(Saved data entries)
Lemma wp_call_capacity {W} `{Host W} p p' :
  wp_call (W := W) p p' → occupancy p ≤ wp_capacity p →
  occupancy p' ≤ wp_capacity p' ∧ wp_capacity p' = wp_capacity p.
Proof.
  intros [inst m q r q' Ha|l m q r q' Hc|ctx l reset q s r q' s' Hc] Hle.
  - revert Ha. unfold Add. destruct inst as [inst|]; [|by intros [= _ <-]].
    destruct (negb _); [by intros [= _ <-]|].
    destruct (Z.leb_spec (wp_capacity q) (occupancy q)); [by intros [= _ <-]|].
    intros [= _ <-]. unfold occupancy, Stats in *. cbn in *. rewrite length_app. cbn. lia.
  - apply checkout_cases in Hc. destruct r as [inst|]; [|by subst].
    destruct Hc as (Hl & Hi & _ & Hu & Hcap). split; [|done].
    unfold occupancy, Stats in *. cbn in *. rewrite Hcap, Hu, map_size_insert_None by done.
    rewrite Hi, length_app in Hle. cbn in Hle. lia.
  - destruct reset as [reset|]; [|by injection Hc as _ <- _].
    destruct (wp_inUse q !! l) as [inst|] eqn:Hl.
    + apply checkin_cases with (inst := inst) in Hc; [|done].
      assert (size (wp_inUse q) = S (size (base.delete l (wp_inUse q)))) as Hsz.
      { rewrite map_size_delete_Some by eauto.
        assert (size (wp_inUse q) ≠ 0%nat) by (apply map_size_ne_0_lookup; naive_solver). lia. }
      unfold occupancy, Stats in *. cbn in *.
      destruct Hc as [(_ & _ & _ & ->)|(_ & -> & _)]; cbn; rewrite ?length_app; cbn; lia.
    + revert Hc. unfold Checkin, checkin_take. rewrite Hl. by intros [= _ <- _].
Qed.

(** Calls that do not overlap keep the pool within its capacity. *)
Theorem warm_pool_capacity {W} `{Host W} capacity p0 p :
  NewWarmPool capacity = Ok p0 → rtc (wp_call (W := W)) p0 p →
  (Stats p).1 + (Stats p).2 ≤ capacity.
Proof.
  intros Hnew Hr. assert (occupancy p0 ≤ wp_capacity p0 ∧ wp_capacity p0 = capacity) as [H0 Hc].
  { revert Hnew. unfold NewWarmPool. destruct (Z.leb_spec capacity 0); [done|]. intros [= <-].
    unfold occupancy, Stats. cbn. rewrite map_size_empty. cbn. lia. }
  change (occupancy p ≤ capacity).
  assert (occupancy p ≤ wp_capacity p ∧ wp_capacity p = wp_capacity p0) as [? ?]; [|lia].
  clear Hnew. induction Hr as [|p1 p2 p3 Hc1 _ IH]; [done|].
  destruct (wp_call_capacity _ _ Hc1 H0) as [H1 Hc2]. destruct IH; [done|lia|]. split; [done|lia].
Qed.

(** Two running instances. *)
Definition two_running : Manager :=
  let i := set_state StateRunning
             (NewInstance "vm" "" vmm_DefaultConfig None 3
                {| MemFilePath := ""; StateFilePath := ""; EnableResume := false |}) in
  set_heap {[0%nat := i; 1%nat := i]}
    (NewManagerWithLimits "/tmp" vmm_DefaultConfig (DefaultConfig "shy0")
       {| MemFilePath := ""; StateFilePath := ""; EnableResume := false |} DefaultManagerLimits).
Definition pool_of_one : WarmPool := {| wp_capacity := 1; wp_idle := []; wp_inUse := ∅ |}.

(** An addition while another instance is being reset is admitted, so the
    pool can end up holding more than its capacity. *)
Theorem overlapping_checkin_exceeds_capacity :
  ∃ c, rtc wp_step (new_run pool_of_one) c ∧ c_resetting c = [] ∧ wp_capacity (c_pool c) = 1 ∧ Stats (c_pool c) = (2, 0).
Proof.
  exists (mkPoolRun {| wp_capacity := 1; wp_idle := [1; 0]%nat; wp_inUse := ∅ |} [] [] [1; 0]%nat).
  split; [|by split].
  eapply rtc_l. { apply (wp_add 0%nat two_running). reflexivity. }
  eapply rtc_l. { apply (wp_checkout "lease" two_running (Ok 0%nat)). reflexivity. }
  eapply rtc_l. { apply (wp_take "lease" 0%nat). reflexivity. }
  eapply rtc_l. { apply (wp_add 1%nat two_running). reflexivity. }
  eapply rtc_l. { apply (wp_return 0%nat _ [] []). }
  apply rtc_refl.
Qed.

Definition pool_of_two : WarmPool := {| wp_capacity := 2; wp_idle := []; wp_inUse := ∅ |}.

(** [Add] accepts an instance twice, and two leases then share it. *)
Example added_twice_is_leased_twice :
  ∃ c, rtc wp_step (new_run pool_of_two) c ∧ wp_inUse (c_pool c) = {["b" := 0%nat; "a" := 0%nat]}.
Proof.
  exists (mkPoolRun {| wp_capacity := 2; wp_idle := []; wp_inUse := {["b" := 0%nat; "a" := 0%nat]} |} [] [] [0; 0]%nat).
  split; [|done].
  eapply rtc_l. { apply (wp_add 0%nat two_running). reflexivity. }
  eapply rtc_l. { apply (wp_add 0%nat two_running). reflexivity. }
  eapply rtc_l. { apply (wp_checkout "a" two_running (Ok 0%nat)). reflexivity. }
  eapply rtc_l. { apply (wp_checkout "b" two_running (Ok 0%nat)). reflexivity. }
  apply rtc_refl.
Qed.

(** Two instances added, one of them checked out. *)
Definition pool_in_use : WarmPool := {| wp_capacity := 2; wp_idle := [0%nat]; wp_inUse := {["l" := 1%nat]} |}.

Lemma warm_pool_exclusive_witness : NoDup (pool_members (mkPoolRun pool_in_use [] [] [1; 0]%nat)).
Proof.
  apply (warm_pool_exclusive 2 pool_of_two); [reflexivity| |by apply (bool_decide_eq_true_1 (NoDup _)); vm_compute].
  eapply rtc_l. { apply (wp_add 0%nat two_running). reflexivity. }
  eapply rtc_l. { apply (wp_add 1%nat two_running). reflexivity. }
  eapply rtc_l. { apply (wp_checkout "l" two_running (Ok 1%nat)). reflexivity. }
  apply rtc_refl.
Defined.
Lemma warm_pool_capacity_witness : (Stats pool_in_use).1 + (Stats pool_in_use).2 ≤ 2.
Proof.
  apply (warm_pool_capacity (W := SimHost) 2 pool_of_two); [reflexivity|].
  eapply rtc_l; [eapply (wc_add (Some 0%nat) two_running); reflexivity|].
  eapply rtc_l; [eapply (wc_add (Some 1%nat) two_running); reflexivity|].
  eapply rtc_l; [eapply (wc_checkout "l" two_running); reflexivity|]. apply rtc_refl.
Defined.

...

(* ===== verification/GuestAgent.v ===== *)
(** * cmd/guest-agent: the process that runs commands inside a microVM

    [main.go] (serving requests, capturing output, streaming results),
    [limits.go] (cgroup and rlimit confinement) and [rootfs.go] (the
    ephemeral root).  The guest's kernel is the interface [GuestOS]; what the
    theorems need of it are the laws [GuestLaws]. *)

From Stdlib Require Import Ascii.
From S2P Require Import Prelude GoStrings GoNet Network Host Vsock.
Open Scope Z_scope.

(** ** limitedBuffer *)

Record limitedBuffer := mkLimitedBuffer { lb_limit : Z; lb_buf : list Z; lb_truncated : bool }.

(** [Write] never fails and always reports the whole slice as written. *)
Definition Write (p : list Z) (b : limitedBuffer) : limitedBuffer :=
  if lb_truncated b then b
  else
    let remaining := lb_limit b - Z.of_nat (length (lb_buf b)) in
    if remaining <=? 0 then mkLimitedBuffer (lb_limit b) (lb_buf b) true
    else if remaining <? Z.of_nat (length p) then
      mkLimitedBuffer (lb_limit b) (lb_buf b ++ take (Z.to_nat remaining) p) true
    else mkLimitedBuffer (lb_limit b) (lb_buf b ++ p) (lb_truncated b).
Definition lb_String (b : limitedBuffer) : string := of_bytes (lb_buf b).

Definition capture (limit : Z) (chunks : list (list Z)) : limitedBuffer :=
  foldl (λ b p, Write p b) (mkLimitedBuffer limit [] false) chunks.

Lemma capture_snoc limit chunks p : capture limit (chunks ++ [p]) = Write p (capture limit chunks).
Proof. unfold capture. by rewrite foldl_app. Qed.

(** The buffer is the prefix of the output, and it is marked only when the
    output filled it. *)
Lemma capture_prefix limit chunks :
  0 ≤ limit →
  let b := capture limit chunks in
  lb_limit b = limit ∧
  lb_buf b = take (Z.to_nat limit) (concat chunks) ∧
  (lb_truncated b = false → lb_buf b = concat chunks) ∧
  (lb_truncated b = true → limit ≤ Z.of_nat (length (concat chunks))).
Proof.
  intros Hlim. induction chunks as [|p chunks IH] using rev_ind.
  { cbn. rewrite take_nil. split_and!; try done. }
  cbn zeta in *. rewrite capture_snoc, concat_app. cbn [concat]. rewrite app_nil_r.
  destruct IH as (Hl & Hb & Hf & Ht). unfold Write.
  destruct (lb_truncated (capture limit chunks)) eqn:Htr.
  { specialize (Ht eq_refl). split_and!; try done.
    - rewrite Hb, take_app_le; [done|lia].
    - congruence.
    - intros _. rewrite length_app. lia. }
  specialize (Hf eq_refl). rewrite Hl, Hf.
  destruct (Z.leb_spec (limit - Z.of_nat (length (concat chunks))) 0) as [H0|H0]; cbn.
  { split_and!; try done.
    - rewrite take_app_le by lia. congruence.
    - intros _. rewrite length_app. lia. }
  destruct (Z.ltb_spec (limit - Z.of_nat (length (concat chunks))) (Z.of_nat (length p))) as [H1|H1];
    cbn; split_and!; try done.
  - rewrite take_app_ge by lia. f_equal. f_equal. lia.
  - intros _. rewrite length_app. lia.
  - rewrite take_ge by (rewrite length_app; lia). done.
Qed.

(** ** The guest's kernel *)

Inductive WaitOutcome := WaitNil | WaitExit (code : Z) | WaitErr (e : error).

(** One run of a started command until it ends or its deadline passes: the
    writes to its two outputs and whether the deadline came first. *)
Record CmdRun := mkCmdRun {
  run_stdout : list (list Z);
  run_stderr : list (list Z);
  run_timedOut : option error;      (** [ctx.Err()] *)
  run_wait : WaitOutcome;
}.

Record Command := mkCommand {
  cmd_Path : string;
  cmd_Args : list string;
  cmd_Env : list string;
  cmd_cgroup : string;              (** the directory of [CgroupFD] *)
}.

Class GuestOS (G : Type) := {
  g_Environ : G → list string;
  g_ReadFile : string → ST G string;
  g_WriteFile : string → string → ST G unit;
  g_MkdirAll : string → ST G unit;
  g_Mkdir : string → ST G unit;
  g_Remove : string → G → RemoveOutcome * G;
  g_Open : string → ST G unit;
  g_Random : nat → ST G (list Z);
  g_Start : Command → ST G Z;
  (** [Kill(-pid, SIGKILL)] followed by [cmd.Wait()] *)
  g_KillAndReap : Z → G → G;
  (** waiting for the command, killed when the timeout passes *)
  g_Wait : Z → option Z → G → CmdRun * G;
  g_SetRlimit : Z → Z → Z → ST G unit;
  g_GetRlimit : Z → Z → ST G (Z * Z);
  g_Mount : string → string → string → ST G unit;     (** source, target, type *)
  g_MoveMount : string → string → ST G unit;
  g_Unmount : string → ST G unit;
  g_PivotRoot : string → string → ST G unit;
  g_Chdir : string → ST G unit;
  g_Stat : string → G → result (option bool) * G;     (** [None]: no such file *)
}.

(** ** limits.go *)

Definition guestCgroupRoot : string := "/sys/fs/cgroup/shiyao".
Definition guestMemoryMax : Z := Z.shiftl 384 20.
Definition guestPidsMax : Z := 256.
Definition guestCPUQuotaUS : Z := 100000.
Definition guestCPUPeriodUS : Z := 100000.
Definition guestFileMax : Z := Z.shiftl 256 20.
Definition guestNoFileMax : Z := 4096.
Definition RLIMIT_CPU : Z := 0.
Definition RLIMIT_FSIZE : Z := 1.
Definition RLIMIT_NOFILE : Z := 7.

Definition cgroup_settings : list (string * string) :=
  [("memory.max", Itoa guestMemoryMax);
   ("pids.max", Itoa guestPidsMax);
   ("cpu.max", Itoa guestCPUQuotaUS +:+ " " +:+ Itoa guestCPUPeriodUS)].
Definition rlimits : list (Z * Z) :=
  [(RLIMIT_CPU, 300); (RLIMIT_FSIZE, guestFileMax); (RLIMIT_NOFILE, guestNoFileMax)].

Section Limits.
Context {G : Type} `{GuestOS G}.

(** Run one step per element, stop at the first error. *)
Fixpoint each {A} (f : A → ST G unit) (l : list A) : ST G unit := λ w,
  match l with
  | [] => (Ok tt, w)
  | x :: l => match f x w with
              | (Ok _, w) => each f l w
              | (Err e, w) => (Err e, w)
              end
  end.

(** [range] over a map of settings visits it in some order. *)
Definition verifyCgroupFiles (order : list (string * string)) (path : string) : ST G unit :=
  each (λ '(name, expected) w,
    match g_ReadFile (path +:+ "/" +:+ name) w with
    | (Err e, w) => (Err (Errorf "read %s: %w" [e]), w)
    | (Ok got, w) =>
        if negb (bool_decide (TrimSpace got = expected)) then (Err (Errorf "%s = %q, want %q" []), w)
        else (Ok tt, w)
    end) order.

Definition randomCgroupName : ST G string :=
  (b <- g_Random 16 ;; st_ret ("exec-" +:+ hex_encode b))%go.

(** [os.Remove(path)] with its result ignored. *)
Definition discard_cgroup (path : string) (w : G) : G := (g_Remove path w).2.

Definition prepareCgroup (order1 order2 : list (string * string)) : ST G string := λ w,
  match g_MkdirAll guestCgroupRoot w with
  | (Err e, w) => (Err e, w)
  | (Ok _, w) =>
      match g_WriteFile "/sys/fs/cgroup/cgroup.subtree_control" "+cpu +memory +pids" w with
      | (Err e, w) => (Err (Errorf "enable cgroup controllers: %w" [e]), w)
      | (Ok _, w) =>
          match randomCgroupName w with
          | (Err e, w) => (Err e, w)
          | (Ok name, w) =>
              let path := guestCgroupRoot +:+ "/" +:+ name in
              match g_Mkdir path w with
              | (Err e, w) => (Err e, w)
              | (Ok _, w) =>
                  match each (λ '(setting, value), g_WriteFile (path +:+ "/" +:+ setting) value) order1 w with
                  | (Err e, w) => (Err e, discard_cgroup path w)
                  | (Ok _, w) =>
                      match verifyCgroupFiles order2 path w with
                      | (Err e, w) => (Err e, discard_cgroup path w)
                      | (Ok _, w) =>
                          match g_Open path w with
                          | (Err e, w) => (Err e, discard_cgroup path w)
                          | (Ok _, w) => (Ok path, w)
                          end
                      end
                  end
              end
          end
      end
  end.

§ **What to work on**: Of the entries above, transcribe exactly those lines that fall between the line containing "Definition guestFileMax : Z" and the line containing "Definition randomCgroupName : ST", together with those two lines.

§ **Answer space**:
Definition guestFileMax : Z := Z.shiftl 256 20.
Definition guestNoFileMax : Z := 4096.
Definition RLIMIT_CPU : Z := 0.
Definition RLIMIT_FSIZE : Z := 1.
Definition RLIMIT_NOFILE : Z := 7.

Definition cgroup_settings : list (string * string) :=
  [("memory.max", Itoa guestMemoryMax);
   ("pids.max", Itoa guestPidsMax);
   ("cpu.max", Itoa guestCPUQuotaUS +:+ " " +:+ Itoa guestCPUPeriodUS)].
Definition rlimits : list (Z * Z) :=
  [(RLIMIT_CPU, 300); (RLIMIT_FSIZE, guestFileMax); (RLIMIT_NOFILE, guestNoFileMax)].

Section Limits.
Context {G : Type} `{GuestOS G}.

(** Run one step per element, stop at the first error. *)
Fixpoint each {A} (f : A → ST G unit) (l : list A) : ST G unit := λ w,
  match l with
  | [] => (Ok tt, w)
  | x :: l => match f x w with
              | (Ok _, w) => each f l w
              | (Err e, w) => (Err e, w)
              end
  end.

(** [range] over a map of settings visits it in some order. *)
Definition verifyCgroupFiles (order : list (string * string)) (path : string) : ST G unit :=
  each (λ '(name, expected) w,
    match g_ReadFile (path +:+ "/" +:+ name) w with
    | (Err e, w) => (Err (Errorf "read %s: %w" [e]), w)
    | (Ok got, w) =>
        if negb (bool_decide (TrimSpace got = expected)) then (Err (Errorf "%s = %q, want %q" []), w)
        else (Ok tt, w)
    end) order.

Definition randomCgroupName : ST G string :=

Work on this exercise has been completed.